I had to take a leak. It was mid-morning a couple of weeks ago. I was in Chicago’s Wicker Park neighborhood. Nothing was open. Nothing, that is, except for a diner that wasn’t really a diner—not in the classic sense. It was the sort of post-gentrification joint that someone might open after staring at an Edward Hopper painting for too long. Fine. Whatever. I walked in. Made a beeline for the bathroom. While trying to avoid eye contact with the wait staff, I noticed that one of Tortoise’s records was playing on the stereo.

Why doesn’t this happen in D.C., I thought? Transient population? If so, it’s time to revisit this nugget from the City Paper’s archives: “Capitol Records: Forty local music scenesters select their top 40 or 50 or 60 pieces of local music.” I can offer some favorites of my own. So, here goes, suggestions for a city that is perhaps unaware of its own musical legacy:

Jazz: Duke Ellington is an obvious choice (and Money Jungle with Chuck Mingus and Max Roach is my personal favorite). But I’m going to go with Weather Report’s Sweetnighter, a record that features D.C.’s Andrew White, a saxophonist/oboist/electric bassist who sidelined his cultish, polymathic tendencies long enough to record two albums in the early ’70s with this much-abused fusion act. Anyone who is fond of Miles’ electric period would do well to check this out pronto.

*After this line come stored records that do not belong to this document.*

(** X7: with every entry of the index array selecting an element of [arr],
    [applyPerm] puts at each position [i] of the index array the element its
    entry selected before the call, keeps what lies beyond the index array,
    warns exactly when the two lengths differ, and changes no other array. *)
Theorem applyPerm_selects fuel σ arr perm A P :
  heap σ !! arr = Some A →
  heap σ !! perm = Some P →
  arr ≠ perm →
  Forall (λ k, 0 ≤ k < Z.of_nat (length A)) P →
  (length P < fuel)%nat →
  ∃ w σ' l,
    applyPerm fuel arr perm σ = Ok w σ'
    ∧ heap σ' !! arr = Some l
    ∧ length l = (length A `max` length P)%nat
    ∧ (∀ i k, P !! i = Some k → l !! i = A !! Z.to_nat k)
    ∧ (∀ i, (length P ≤ i)%nat → l !! i = A !! i)
    ∧ w = (if decide (length A = length P) then []
           else [LengthsDiffer (length A) (length P)])
    ∧ (∀ a l', a ≠ arr → heap σ !! a = Some l' → heap σ' !! a = Some l')
    ∧ console σ' = console σ.
Proof.
  intros Harr Hperm Hap HP Hfuel.
  destruct (applyPerm_run fuel σ arr perm A P (selected A P))
    as (tmp & Htmp & Hrun); [done|done|done|by apply Forall2_pick_selected|done|].
  assert (length (selected A P) = length P) as Hlen
    by (unfold selected; by rewrite length_fmap).
  eexists _, _, _. split_and!.
  - done.
  - apply set_array_lookup.
  - rewrite length_app, length_drop, Hlen. lia.
  - intros i k Hi. rewrite lookup_app_l
      by (rewrite Hlen; by eapply lookup_lt_Some).
    apply selected_lookup; [|done].
    rewrite Forall_forall in HP. apply HP. by eapply list_elem_of_lookup_2.
  - intros i Hi. rewrite lookup_app_r by (rewrite Hlen; lia).
    rewrite lookup_drop, Hlen. f_equal. lia.
  - done.
  - intros a l' Ha Hl'. rewrite set_array_lookup_ne by done.
    rewrite set_array_lookup_ne; [done|]. intros ->. by rewrite Htmp in Hl'.
  - done.
Qed.

Lemma applyPerm_selects_witness :
  ∃ w σ' l,
    applyPerm 3 0%nat 1%nat (two_arrays [10; 20; 30] [2; 2]) = Ok w σ'
    ∧ heap σ' !! 0%nat = Some l
    ∧ length l = (length [10; 20; 30] `max` length [2; 2])%nat
    ∧ (∀ i k, [2; 2] !! i = Some k → l !! i = [10; 20; 30] !! Z.to_nat k)
    ∧ (∀ i, (length [2; 2] ≤ i)%nat → l !! i = [10; 20; 30] !! i)
    ∧ w = (if decide (length [10; 20; 30] = length [2; 2]) then []
           else [LengthsDiffer (length [10; 20; 30]) (length [2; 2])])
    ∧ (∀ a l', a ≠ 0%nat →
               heap (two_arrays [10; 20; 30] [2; 2]) !! a = Some l' →
               heap σ' !! a = Some l')
    ∧ console σ' = console (two_arrays [10; 20; 30] [2; 2]).
Proof.
  apply (applyPerm_selects 3 (two_arrays [10; 20; 30] [2; 2]) 0%nat 1%nat
           [10; 20; 30] [2; 2]);
    [reflexivity|reflexivity|discriminate| |simpl; lia].
  repeat constructor; simpl; lia.
Defined.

Folk: John Fahey is undeniable, but let’s go with his University of Maryland pal, Robbie Basho. The acoustic guitarist and vocalist’s 1969 Blue Thumb LP, Venus in Cancer, is easy to find, thanks to Tompkins Square, and is arguably his best. The post-coffeehouse songwriting is transcendent enough to make up for Basho’s cosmic gush vocals, which, I swear to Satchidananda, become less problematic the more you listen to them. I think this one is up there with psych-folk act ComusFirst Utterance (1971) for sheer otherworldliness.

Metal: Thanks to David Dunlap Jr., I’ve become enamored with Vampire Circus, the latest from Frederick’s Earthride. Though the quartet makes records for Southern Lord, one of the hippest, artiest labels in metal (see: Sunn O)))), Earthride’s music is more like blackened biker rock than metal of the highbrow variety. It reminds me of Deep Purple’s In Rock, an album that, like Vampire Circus, is brutish and blues-drenched in equal measure.

Art rock: Back in 1979, British guitarist Fred Frith traveled to the Maryland suburbs and made half of his best record, Gravity, with local prog outfit the Muffins. Frith is perhaps best known for his post-Mothers noodle-rock outfit, Henry Cow, a band that was often too democratic for its own good. Here, Frith shows his more accessible side. His songwriting sparkles and the Muffins hint at a wonderful career that never materialized: prog rock pickup band.

Punk: It’s hard to ignore Dischord, so let’s not even try. Mid-’90s act The Monorchid seemed odd at first. Guitarist Chris Hamley, who is a friend, dropped the Frippertronic riffs he played in Circus Lupus, and reverted to simpler, bluesier style, perhaps rooted in the classic rock of his Wisconsin youth. At the time, the band’s debut, 1997’s Let Them Eat, struck me as some kind of bastardized take on the Yardbirds. Every song sounded like “Train Kept A-Rollin” with the Fall’s Mark E. Smith on vocals. I remember seeing the Monorchid around that time in an Ethiopian restaurant in Adams Morgan. I dragged along a couple of friends who were into indie rock and reggae, respectively—but not aggressive hard rock—and both were impressed with the band’s ragtag tunefulness.

So, what are some of your favorites?